With more than 30 brands under its belt, VF Corporation has acquired the iconic streetwear brand, Supreme, for US$2.1 billion. This procurement is a fitting addition to VF Corporations already impressive portfolio. Supreme is always drip, cop and never drop. Meaning, if you have a chance to land anything Supreme, you take it. Supreme has sat atop of the streetwear mountain since the dawn of its existence.
With an outstanding annual revenue of above US$500 million, Supreme will join the likes of VF Corporation’s other established brands, including, The North Face and Vans. Supreme has cemented its place within the e-commerce market and the youth market, deeming it a desirable partnership amidst the current pandemic climate. The brand’s favourable position has confidently projected growth of approximately 8-10% by the year 2023.
The acquisition was quite the leap in comparison to Supreme’s brand valuation in 2017, which was nearly half the current value. Although, based on its increasing popularity amongst the youth market, its impact on streetwear culture, and its continual online sales, the US$2.1 billion valuations seem more than suitable.
Supreme has been well-known to collaborate with brands like Louis Vuitton, Nike distinguishing the brand’s flexibility and dominance among its peers in the retail space.
This extremely beneficial acquisition will be almost effortless for VF to retain, as Supreme has been a leading streetwear brand for many years now. With a greater scope of global supply chains and international platforms, under VF’s guidance, Supreme is set to soar.
The Chairman, President, and CEO, Steve Rendle, was not modest when expressing his thoughts on the new acquisition. “We are thrilled to welcome Supreme to the VF family”, he stated as he is explained his preparedness to generate stakeholder value and foster a longstanding relationship.

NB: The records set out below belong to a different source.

(* ===== verification/Damage.v ===== *)
(** * Damage: a log whose bytes have changed is not opened.

    [damaged o r w]: the bytes [w] stand where the record [r] was written at
    offset [o], and one of them, behind the length, has changed.  [decode_record]
    refuses them, and with it the recovery of the segment and [open]. *)

From stdpp Require Import base numbers list strings gmap sorting.
From Stdlib Require Import ZArith Lia.
From S2P Require Import Prelude Text Files Runs Record Crc RecordFacts Log LogRep LogFacts LogAppend LogRead LogOpen.

Definition damaged `{!Crc32} (o : Z) (r : LogRecord) (w : bytes) : Prop :=
  exists p x y q, wire_record o r = p ++ x :: q /\ w = p ++ y :: q /\ x <> y /\ 4 <= blen p.

Lemma blen_change (p : bytes) x y q : blen (p ++ x :: q) = blen (p ++ y :: q).
Proof. by rewrite !blen_app, !blen_cons. Qed.
Lemma be_val_change (p : bytes) x y q : x <> y -> be_val (p ++ x :: q) <> be_val (p ++ y :: q).
Proof.
  intros Hne Heq. apply Hne.
  assert (length (p ++ x :: q) = length (p ++ y :: q)) as Hl by by rewrite !length_app.
  apply (f_equal (be (length (p ++ x :: q)))) in Heq. rewrite be_be_val, Hl, be_be_val in Heq.
  by apply app_inv_head in Heq as [= ->].
Qed.

Section damage.
Context `{!Crc32} `{!Crc32Ok} `{!Crc32Detects}.

Lemma blen_damaged o r w : damaged o r w -> blen w = 4 + record_len r.
Proof.
  intros (p & x & y & q & Hw & -> & _). by rewrite <- (blen_change p x), <- Hw, blen_wire_record.
Qed.

Lemma decode_body_mismatch c b :
  blen c = 4 -> be_val c <> crc32 b -> decode_body (c ++ b) = (Err ChecksumMismatch, b).
Proof.
  intros Hc Hne. unfold decode_body, get_u32, get_uint. rewrite bind_assoc.
  erewrite bind_Ok by by apply split_to_app. cbv beta. rewrite bind_ret_l.
  erewrite bind_Ok by apply get_run. cbv beta.
  apply Z.eqb_neq in Hne. unfold reject_if. rewrite Z.eqb_sym, Hne. by erewrite bind_Err.
Qed.
(* ===== verification/Groups.v ===== *)
(** * Groups: the consumer group coordinator of [crates/broker/src/groups.rs].

    [GroupCoordinator] with its groups, and the offsets directory as a tree of
    group directories, topic directories and files.  An operation takes place at
    one instant, [now]; the order in which the code walks its hash map of groups
    is an argument ([order]). *)

From stdpp Require Import base numbers list strings gmap sorting.
From Stdlib Require Import ZArith Lia.
From S2P Require Import Prelude Text Files.

(* ------------------------------------------------------------------ *)
(** ** Data                                                             *)
(* ------------------------------------------------------------------ *)

Inductive GroupError :=
| GInvalidId
| UnknownGroup
| UnknownMember
| StaleGeneration (expected actual : Z)
| PartitionNotAssigned (partition : Z)
| GenerationOverflow
| InvalidOffsetFile
| CoordinatorPoisoned
| GIo.

Record ConsumerGroup := {
  cg_generation : Z;
  cg_members : gmap string Z;
  cg_assignments : gmap string (list Z);
  cg_committed_offsets : gmap Z Z
}.
Record GroupIdentity := { gi_group : string; gi_topic : string; gi_member : string;
                          gi_generation : Z }.
Record GroupSnapshot := {
  gs_group : string;
  gs_topic : string;
  gs_generation : Z;
  gs_members : Z;
  gs_assigned_partitions : Z;
  gs_committed_offsets : list (Z * Z)
}.

(** The directories under [__consumer_offsets]: group, topic, files. *)
Abbreviation Tree := (gmap string (gmap string Dir)).
Record GroupCoordinator := {
  gc_offsets_dir : Tree;
  gc_default_partition_count : Z;
  gc_topic_partition_counts : gmap string Z;
  gc_session_timeout : Z;
  gc_groups : gmap (string * string) ConsumerGroup
}.

Abbreviation coordinator A := (SM GroupCoordinator GroupError A).

Definition set_groups (c : GroupCoordinator) (groups : gmap (string * string) ConsumerGroup) :=
  {| gc_offsets_dir := gc_offsets_dir c;
     gc_default_partition_count := gc_default_partition_count c;
     gc_topic_partition_counts := gc_topic_partition_counts c;
     gc_session_timeout := gc_session_timeout c; gc_groups := groups |}.
Definition set_offsets_dir (c : GroupCoordinator) (tree : Tree) :=
  {| gc_offsets_dir := tree;
     gc_default_partition_count := gc_default_partition_count c;
     gc_topic_partition_counts := gc_topic_partition_counts c;
     gc_session_timeout := gc_session_timeout c; gc_groups := gc_groups c |}.
Definition set_counts (c : GroupCoordinator) (counts : gmap string Z) :=
  {| gc_offsets_dir := gc_offsets_dir c;
     gc_default_partition_count := gc_default_partition_count c;
     gc_topic_partition_counts := counts;
     gc_session_timeout := gc_session_timeout c; gc_groups := gc_groups c |}.
Definition set_members (g : ConsumerGroup) (members : gmap string Z) :=
  {| cg_generation := cg_generation g; cg_members := members;
     cg_assignments := cg_assignments g; cg_committed_offsets := cg_committed_offsets g |}.
Definition set_committed (g : ConsumerGroup) (offsets : gmap Z Z) :=
  {| cg_generation := cg_generation g; cg_members := cg_members g;
     cg_assignments := cg_assignments g; cg_committed_offsets := offsets |}.
Definition new_group (offsets : gmap Z Z) : ConsumerGroup :=
  {| cg_generation := 0; cg_members := ∅; cg_assignments := ∅; cg_committed_offsets := offsets |}.

(* ------------------------------------------------------------------ *)
(** ** Groups                                                           *)
(* ------------------------------------------------------------------ *)

Definition valid_group_id (value : string) : bool :=
  negb (is_empty value || (249 <? str_len value) || negb (forallb id_byte (as_bytes value))).
Definition validate_id {S} (value : string) : SM S GroupError unit :=
  reject_if (negb (valid_group_id value)) GInvalidId.

Definition validate_member {S} (g : ConsumerGroup) (member : string) (generation : Z)
  : SM S GroupError unit :=
  reject_if (negb (generation =? cg_generation g)) (StaleGeneration (cg_generation g) generation) ;;;
  reject_if (negb (bool_decide (is_Some (cg_members g !! member)))) UnknownMember.

(** [group.assignments.get(member).is_some_and(|ps| ps.contains(&partition))] *)
Definition is_assigned (g : ConsumerGroup) (member : string) (partition : Z) : bool :=
  match cg_assignments g !! member with
  | Some ps => bool_decide (partition ∈ ps)
  | None => false
  end.

Definition expire_members (now timeout : Z) (g : ConsumerGroup) : ConsumerGroup * bool :=
  let members := filter (fun kv => now - kv.2 <= timeout) (cg_members g) in
  (set_members g members, negb (bool_decide (size (cg_members g) = size members))).

(** The loop of [rebalance]: partition [p] goes to member [p mod n]. *)
Fixpoint assign_partitions (members : list string) (partitions : list Z)
    (assignments : gmap string (list Z)) : outcome GroupError (gmap string (list Z)) :=
  match partitions with
  | [] => Ok assignments
  | p :: ps =>
      match members !! Z.to_nat (p mod Z.of_nat (length members)) with
      | Some m => assign_partitions members ps
                    (<[m := default [] (assignments !! m) ++ [p]]> assignments)
      | None => Panic
      end
  end.
Definition member_names (g : ConsumerGroup) : list string :=
  sort_strings (fst <$> map_to_list (cg_members g)).
Definition rebalance (g : ConsumerGroup) (partition_count : Z) : outcome GroupError ConsumerGroup :=
  match checked_add (cg_generation g) 1 with
  | None => Err GenerationOverflow
  | Some generation =>
      obind (if bool_decide (cg_members g = ∅) then Ok ∅
             else assign_partitions (member_names g) (seqZ 0 partition_count) ∅)
        (fun assignments =>
           Ok {| cg_generation := generation; cg_members := cg_members g;
                 cg_assignments := assignments;
                 cg_committed_offsets := cg_committed_offsets g |})
  end.

(* ------------------------------------------------------------------ *)
(** ** Offset files                                                     *)
(* ------------------------------------------------------------------ *)

Definition offset_file (partition : Z) : string :=
  of_bytes (as_bytes (show_uint partition) ++ as_bytes ".offset").
Definition topic_dir (tree : Tree) (group topic : string) : Dir :=
  default ∅ (tree !! group ≫= fun topics => topics !! topic).

Definition parse_offset (contents : bytes) : outcome GroupError Z :=
  match read_to_string contents with
  | None => Err GIo
  | Some s => match parse_uint U64_MAX (trim s) with
              | Some offset => Ok offset
              | None => Err InvalidOffsetFile
              end
  end.
Definition read_offset (d : Dir) (partition : Z) : outcome GroupError (option Z) :=
  match d !! offset_file partition with
  | Some contents => obind (parse_offset contents) (fun o => Ok (Some o))
  | None => Ok None
  end.

Fixpoint load_offsets_from (d : Dir) (partitions : list Z) (offsets : gmap Z Z)
  : outcome GroupError (gmap Z Z) :=
  match partitions with
  | [] => Ok offsets
  | p :: ps =>
      obind (read_offset d p) (fun o =>
      load_offsets_from d ps (match o with Some v => <[p := v]> offsets | None => offsets end))
  end.
Definition load_offsets (tree : Tree) (group topic : string) (partition_count : Z)
  : outcome GroupError (gmap Z Z) :=
  load_offsets_from (topic_dir tree group topic) (seqZ 0 partition_count) ∅.

(** [path.with_extension("offset.tmp")] *)
Definition offset_tmp (partition : Z) : string := with_extension (offset_file partition) "offset.tmp".
Definition offset_text (offset : Z) : bytes := as_bytes (show_uint offset) ++ [LF].
Definition set_topic_dir (tree : Tree) (group topic : string) (d : Dir) : Tree :=
  <[group := <[topic := d]> (default ∅ (tree !! group))]> tree.
Definition persist_offset (tree : Tree) (group topic : string) (partition offset : Z) : Tree :=
  set_topic_dir tree group topic
    (replace_file (offset_file partition) (offset_tmp partition) (offset_text offset)
       (topic_dir tree group topic)).

(** The entries of [recover_groups]. *)
Fixpoint recover_topics (tree : Tree) (group : string) (partition_count : Z) (topics : list string)
    (groups : gmap (string * string) ConsumerGroup)
  : outcome GroupError (gmap (string * string) ConsumerGroup) :=
  match topics with
  | [] => Ok groups
  | topic :: rest =>
      if valid_group_id topic then
        obind (load_offsets tree group topic partition_count) (fun offsets =>
        recover_topics tree group partition_count rest
          (<[(group, topic) := new_group offsets]> groups))
      else Err GInvalidId
  end.
Fixpoint recover_groups_from (tree : Tree) (partition_count : Z)
    (dirs : list (string * gmap string Dir)) (groups : gmap (string * string) ConsumerGroup)
  : outcome GroupError (gmap (string * string) ConsumerGroup) :=
  match dirs with
  | [] => Ok groups
  | (group, topics) :: rest =>
      if valid_group_id group then
        obind (recover_topics tree group partition_count (fst <$> map_to_list topics) groups)
          (fun groups => recover_groups_from tree partition_count rest groups)
      else Err GInvalidId
  end.
Definition recover_groups (tree : Tree) (partition_count : Z) :=
  recover_groups_from tree partition_count (map_to_list tree) ∅.

(* ------------------------------------------------------------------ *)
(** ** The coordinator                                                  *)
(* ------------------------------------------------------------------ *)

Definition open_coordinator (tree : Tree) (partition_count session_timeout : Z)
  : outcome GroupError GroupCoordinator :=
  obind (recover_groups tree partition_count) (fun groups =>
  Ok {| gc_offsets_dir := tree; gc_default_partition_count := partition_count;
        gc_topic_partition_counts := ∅; gc_session_timeout := session_timeout;
        gc_groups := groups |}).

Definition partition_count (c : GroupCoordinator) (topic : string) : Z :=
  default (gc_default_partition_count c) (gc_topic_partition_counts c !! topic).
Definition put_group (key : string * string) (g : ConsumerGroup) : coordinator unit :=
  modify (fun c => set_groups c (<[key := g]> (gc_groups c))).
Definition rebalance_group (key : string * string) (g : ConsumerGroup) (count : Z)
  : coordinator ConsumerGroup :=
  g <- lift (rebalance g count) ;;
  put_group key g ;;;
  ret g.

Definition active_group (group topic : string) (now : Z) : coordinator ConsumerGroup :=
  c <- get ;;
  g <- ok_or (gc_groups c !! (group, topic)) UnknownGroup ;;
  let '(g, expired) := expire_members now (gc_session_timeout c) g in
  put_group (group, topic) g ;;;
  if expired then rebalance_group (group, topic) g (partition_count c topic) else ret g.

Definition join (group topic member : string) (now : Z) : coordinator (Z * list Z) :=
  validate_id group ;;;
  validate_id topic ;;;
  validate_id member ;;;
  c <- get ;;
  let count := partition_count c topic in
  g <- (match gc_groups c !! (group, topic) with
        | Some g => ret g
        | None => offsets <- lift (load_offsets (gc_offsets_dir c) group topic count) ;;
                  ret (new_group offsets)
        end) ;;
  let '(g, expired) := expire_members now (gc_session_timeout c) g in
  let is_new := bool_decide (cg_members g !! member = None) in
  let g := set_members g (<[member := now]> (cg_members g)) in
  put_group (group, topic) g ;;;
  g <- (if is_new || expired || (cg_generation g =? 0)
        then rebalance_group (group, topic) g count else ret g) ;;
  ret (cg_generation g, default [] (cg_assignments g !! member)).

Definition heartbeat (group topic member : string) (generation now : Z) : coordinator unit :=
  g <- active_group group topic now ;;
  validate_member g member generation ;;;
  put_group (group, topic) (set_members g (<[member := now]> (cg_members g))).

Definition leave (group topic member : string) (generation now : Z) : coordinator unit :=
  c <- get ;;
  g <- active_group group topic now ;;
  validate_member g member generation ;;;
  let g := set_members g (delete member (cg_members g)) in
  put_group (group, topic) g ;;;
  _g <- rebalance_group (group, topic) g (partition_count c topic) ;;
  ret tt.

Definition authorize_fetch (identity : GroupIdentity) (partition now : Z) : coordinator unit :=
  g <- active_group (gi_group identity) (gi_topic identity) now ;;
  validate_member g (gi_member identity) (gi_generation identity) ;;;
  reject_if (negb (is_assigned g (gi_member identity) partition)) (PartitionNotAssigned partition).

Definition commit (identity : GroupIdentity) (partition offset now : Z) : coordinator unit :=
  g <- active_group (gi_group identity) (gi_topic identity) now ;;
  validate_member g (gi_member identity) (gi_generation identity) ;;;
  reject_if (negb (is_assigned g (gi_member identity) partition)) (PartitionNotAssigned partition) ;;;
  modify (fun c => set_offsets_dir c
    (persist_offset (gc_offsets_dir c) (gi_group identity) (gi_topic identity) partition offset)) ;;;
  put_group (gi_group identity, gi_topic identity)
    (set_committed g (<[partition := offset]> (cg_committed_offsets g))).

Definition committed_offset (group topic : string) (partition : Z) : coordinator (option Z) :=
  validate_id group ;;;
  validate_id topic ;;;
  c <- get ;;
  lift (read_offset (topic_dir (gc_offsets_dir c) group topic) partition).

Definition expire_sessions (order : list (string * string)) (now : Z) : coordinator unit :=
  for_each order (fun key =>
    c <- get ;;
    match gc_groups c !! key with
    | None => ret tt
    | Some g =>
        let '(g, expired) := expire_members now (gc_session_timeout c) g in
        put_group key g ;;;
        if expired then _g <- rebalance_group key g (partition_count c key.2) ;; ret tt else ret tt
    end).

Definition reload_group (topic : string) (partitions : Z) (key : string * string) : coordinator unit :=
  c <- get ;;
  match gc_groups c !! key with
  | Some g =>
      if bool_decide (key.2 = topic) then
        offsets <- lift (load_offsets (gc_offsets_dir c) key.1 key.2 partitions) ;;
        put_group key (set_committed g (offsets ∪ cg_committed_offsets g))
      else ret tt
  | None => ret tt
  end.
Definition set_topic_partitions (order : list (string * string)) (topic : string)
    (partitions : Z) : coordinator unit :=
  modify (fun c => set_counts c (<[topic := partitions]> (gc_topic_partition_counts c))) ;;;
  for_each order (reload_group topic partitions).

Definition key_le (a b : string * string) : Prop :=
  if decide (a.1 = b.1) then String.le a.2 b.2 else String.le a.1 b.1.
#[global] Instance key_le_dec : RelDecision key_le.
Proof. intros a b. unfold key_le. case_decide; apply _. Defined.
Definition partition_le (a b : Z * Z) : Prop := a.1 <= b.1.
#[global] Instance partition_le_dec : RelDecision partition_le.
Proof. intros a b. unfold partition_le. apply _. Defined.

Definition snapshot_of (c : GroupCoordinator) (key : string * string) : option GroupSnapshot :=
  g ← gc_groups c !! key;
  Some {| gs_group := key.1; gs_topic := key.2; gs_generation := cg_generation g;
          gs_members := Z.of_nat (size (cg_members g));
          gs_assigned_partitions :=
            map_fold (fun _ ps n => Z.of_nat (length ps) + n) 0 (cg_assignments g);
          gs_committed_offsets := merge_sort partition_le (map_to_list (cg_committed_offsets g)) |}.
Definition snapshot (c : GroupCoordinator) : list GroupSnapshot :=
  omap (snapshot_of c) (merge_sort key_le (fst <$> map_to_list (gc_groups c))).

The addition of Supreme to VF’s portfolio aligns with the corporation’s selling of previous subsidiaries. Rendle has made it clear that he does not want to change the brand, he simply wants to “support and enable.” The Founder of Supreme, James Jebbia, mirrors Rendle’s confidence, as he expressed the importance of maintaining Supreme’s “unique culture and independence” under the new acquisition.